I've seen the film twice, and the stage play once. I bought the DVD in Sainsbury's about a year ago, and have never yet watched it. I rarely get complete control of the remote, but this weekend Hubby has gone North. Yesterday he watched Leeds play and today he is taking his mother out for lunch. As he has never acknowledged Mother's Day in his own mother's case in all the 33 years I have known him, I was pleased with the plan, and did not utter about being left here on my own. Actually, it has been a blessing. I am suffering from an acute eye infection, and feeling very sorry for myself. I would rather wallow in self pity alone.

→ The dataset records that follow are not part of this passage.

Lemma breadcrumb_truncation_witness :
  (exists pre post,
     ["api"; "ci-cd"; "docker"; "rest"] = pre ++ "ci-cd" :: post /\ ~ In "ci-cd" pre /\
     navigationHistory
       (stateOf (navigateToTerm "ci-cd" true
                   (setNavigationHistory ["api"; "ci-cd"; "docker"; "rest"] Fixture.glossary)))
     = pre ++ ["ci-cd"]) /\
  navigationHistory
    (stateOf (navigateToTerm "rest" true
                (setNavigationHistory ["api"; "ci-cd"; "docker"] Fixture.glossary)))
  = ["api"; "ci-cd"; "docker"].
Proof.
  split.
  - apply (breadcrumb_truncation
             (setNavigationHistory ["api"; "ci-cd"; "docker"; "rest"] Fixture.glossary)
             Fixture.dataset "ci-cd" Fixture.ci_cd eq_refl eq_refl).
    simpl. tauto.
  - apply (breadcrumb_truncation
             (setNavigationHistory ["api"; "ci-cd"; "docker"] Fixture.glossary)
             Fixture.dataset "rest" Fixture.rest eq_refl eq_refl).
    simpl. intros [H|[H|[H|[]]]]; discriminate.
Defined.

Example truncation_example :
  navigationHistory
    (stateOf (navigateToTerm "ci-cd" true
                (setNavigationHistory ["api"; "ci-cd"; "docker"; "rest"] Fixture.glossary)))
  = ["api"; "ci-cd"].
Proof. reflexivity. Qed.

(** ** Append *)

(** C5. [addToHistory x] changes nothing at all when [x] is the trail's
    last entry and otherwise leaves the trail with [x] pushed at its end;
    so after one call the trail ends in [x], and a second call with the
    same [x] changes nothing, the length included. *)
Theorem addToHistory_spec (s : State) (x : string) :
  addToHistory x s =
    (if bool_decide (last (navigationHistory s) = Some x) then Normal s
     else renderBreadcrumb
            (saveHistory (setNavigationHistory (navigationHistory s ++ [x]) s))) /\
  navigationHistory (stateOf (addToHistory x s)) =
    (if bool_decide (last (navigationHistory s) = Some x) then navigationHistory s
     else navigationHistory s ++ [x]) /\
  last (navigationHistory (stateOf (addToHistory x s))) = Some x /\
  addToHistory x (stateOf (addToHistory x s)) = Normal (stateOf (addToHistory x s)) /\
  length (navigationHistory (stateOf (addToHistory x (stateOf (addToHistory x s))))) =
    length (navigationHistory (stateOf (addToHistory x s))) /\
  (NoAdjacentDup (navigationHistory s) ->
   NoAdjacentDup (navigationHistory (stateOf (addToHistory x (stateOf (addToHistory x s)))))).
Proof.
  assert (Hlast : last (navigationHistory (stateOf (addToHistory x s))) = Some x).
  { rewrite addToHistory_trail. case_bool_decide as H; [exact H | apply last_snoc]. }
  assert (Hagain : addToHistory x (stateOf (addToHistory x s)) =
                   Normal (stateOf (addToHistory x s))).
  { rewrite (addToHistory_cases x (stateOf (addToHistory x s))).
    rewrite bool_decide_eq_true_2 by exact Hlast. reflexivity. }
  split; [apply addToHistory_cases|].
  split; [apply addToHistory_trail|].
  split; [exact Hlast|].
  split; [exact Hagain|].
  split; [rewrite Hagain; reflexivity|].
  intros Hnad. rewrite Hagain. simpl stateOf. rewrite addToHistory_trail.
  case_bool_decide as H; [exact Hnad | apply nad_snoc; assumption].
Qed.

Lemma addToHistory_spec_witness :
  navigationHistory
    (stateOf (addToHistory "rest" (stateOf (addToHistory "rest"
       (setNavigationHistory ["api"] Fixture.onPage))))) = ["api"; "rest"] /\
  NoAdjacentDup
    (navigationHistory
       (stateOf (addToHistory "rest" (stateOf (addToHistory "rest"
          (setNavigationHistory ["api"] Fixture.onPage)))))).
Proof.
  split; [reflexivity|].
  apply (addToHistory_spec (setNavigationHistory ["api"] Fixture.onPage) "rest").
  simpl. constructor.
Defined.

Example append_twice :
  navigationHistory (run Fixture.onPage [CallAddToHistory "api"; CallAddToHistory "rest";
                                          CallAddToHistory "rest"]) = ["api"; "rest"].
Proof. reflexivity. Qed.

So, out of the drawer came the DVD, and I fast-forwarded to the private tutorial between old fat cultured English teacher and sensitive, loner, Jewish boy.
Each time I have seen the full production, I have wanted to dwell on this section and enjoy it in more depth, but because it is just part of a fast-moving whole, have never felt that I really got it.

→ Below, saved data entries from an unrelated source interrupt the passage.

(** ** Reading a page *)

(** What a successfully read page says about the response. *)
Lemma read_page_inv w data db tr db' pg :
  read_page w data db = (tr, db', Ok pg) ->
  exists d rl low search nodes pageInfo items tr1 tr2,
    dict_get data "data" (JObj []) = Ok d
    /\ dict_get d "rateLimit" (JObj []) = Ok rl
    /\ dict_get rl "remaining" (JInt 5000) = Ok (remaining pg)
    /\ py_lt (remaining pg) 500 = Ok low
    /\ (if low then rate_limit_wait w rl (remaining pg) else ret tt) db = (tr1, db, Ok tt)
    /\ dict_get d "search" (JObj []) = Ok search
    /\ dict_get search "nodes" (JArr []) = Ok nodes
    /\ dict_get search "pageInfo" (JObj []) = Ok pageInfo
    /\ dict_get pageInfo "hasNextPage" (JBool false) = Ok (has_next pg)
    /\ dict_get pageInfo "endCursor" JNull = Ok (endCursor pg)
    /\ py_iter nodes = Ok items
    /\ parse_nodes items [] db = (tr2, db, Ok (rows pg))
    /\ tr = tr1 ++ tr2 /\ db' = db.
Proof.
  unfold read_page. intros Hrun.
  rewrite bind_lift in Hrun. destruct (dict_get data "data" _) as [d|] eqn:Hd; [|discriminate].
  rewrite bind_lift in Hrun. destruct (dict_get d "rateLimit" _) as [rl|] eqn:Hrl; [|discriminate].
  rewrite bind_lift in Hrun.
  destruct (dict_get rl "remaining" _) as [rem|] eqn:Hrem; [|discriminate].
  rewrite bind_lift in Hrun. destruct (py_lt rem 500) as [low|] eqn:Hlow; [|discriminate].
  apply bind_inv_ok in Hrun as (tr1 & db1 & u & tr2' & Hgov & Hrun & ->).
  assert (db1 = db) as ->.
  { destruct low.
    - pose proof (rate_limit_wait_keeps w rl rem db) as Hk.
      rewrite Hgov in Hk. exact Hk.
    - injection Hgov as _ <- _. reflexivity. }
  destruct u.
  rewrite bind_lift in Hrun. destruct (dict_get d "search" _) as [search|] eqn:Hs; [|discriminate].
  rewrite bind_lift in Hrun.
  destruct (dict_get search "nodes" _) as [nodes|] eqn:Hn; [|discriminate].
  rewrite bind_lift in Hrun.
  destruct (dict_get search "pageInfo" _) as [pageInfo|] eqn:Hpi; [|discriminate].
  rewrite bind_lift in Hrun.
  destruct (dict_get pageInfo "hasNextPage" _) as [hn|] eqn:Hhn; [|discriminate].
  rewrite bind_lift in Hrun.
  destruct (dict_get pageInfo "endCursor" _) as [ec|] eqn:Hec; [|discriminate].
  rewrite bind_lift in Hrun. destruct (py_iter nodes) as [items|] eqn:Hit; [|discriminate].
  apply bind_inv_ok in Hrun as (tr2 & db2 & rs & tr3 & Hparse & Hret & ->).
  injection Hret as <- <- <-.
  pose proof (parse_nodes_keeps items [] db) as Hk. rewrite Hparse in Hk. simpl in Hk.
  subst db2.
  exists d, rl, low, search, nodes, pageInfo, items, tr1, tr2. simpl.
  rewrite app_nil_r. repeat split; assumption.
Qed.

Really, Alan Bennett is a genius. To pack all that into a few minutes and to package the whole thing up and sell it as mass entertainment is nothing short of full-blown mind-altering brilliance.
The boy actor, stiff and mannered while reciting the poem, liquid with sentience as he absorbs the teacher's guidance, is masterfully directed.
The fat old man, who dismisses Hardy's life in two words., "saddish" but "appreciated", leads in the true sense, educating the youngster into the history of the plebs on the battlefield, (hitherto un-named, now for the first time given a memorial), the link forward to the First World War and Rupert Brooke, and finally, the magic of a communicated thought coming down the ages, like a hand reaching out of time, to touch you on the shoulder.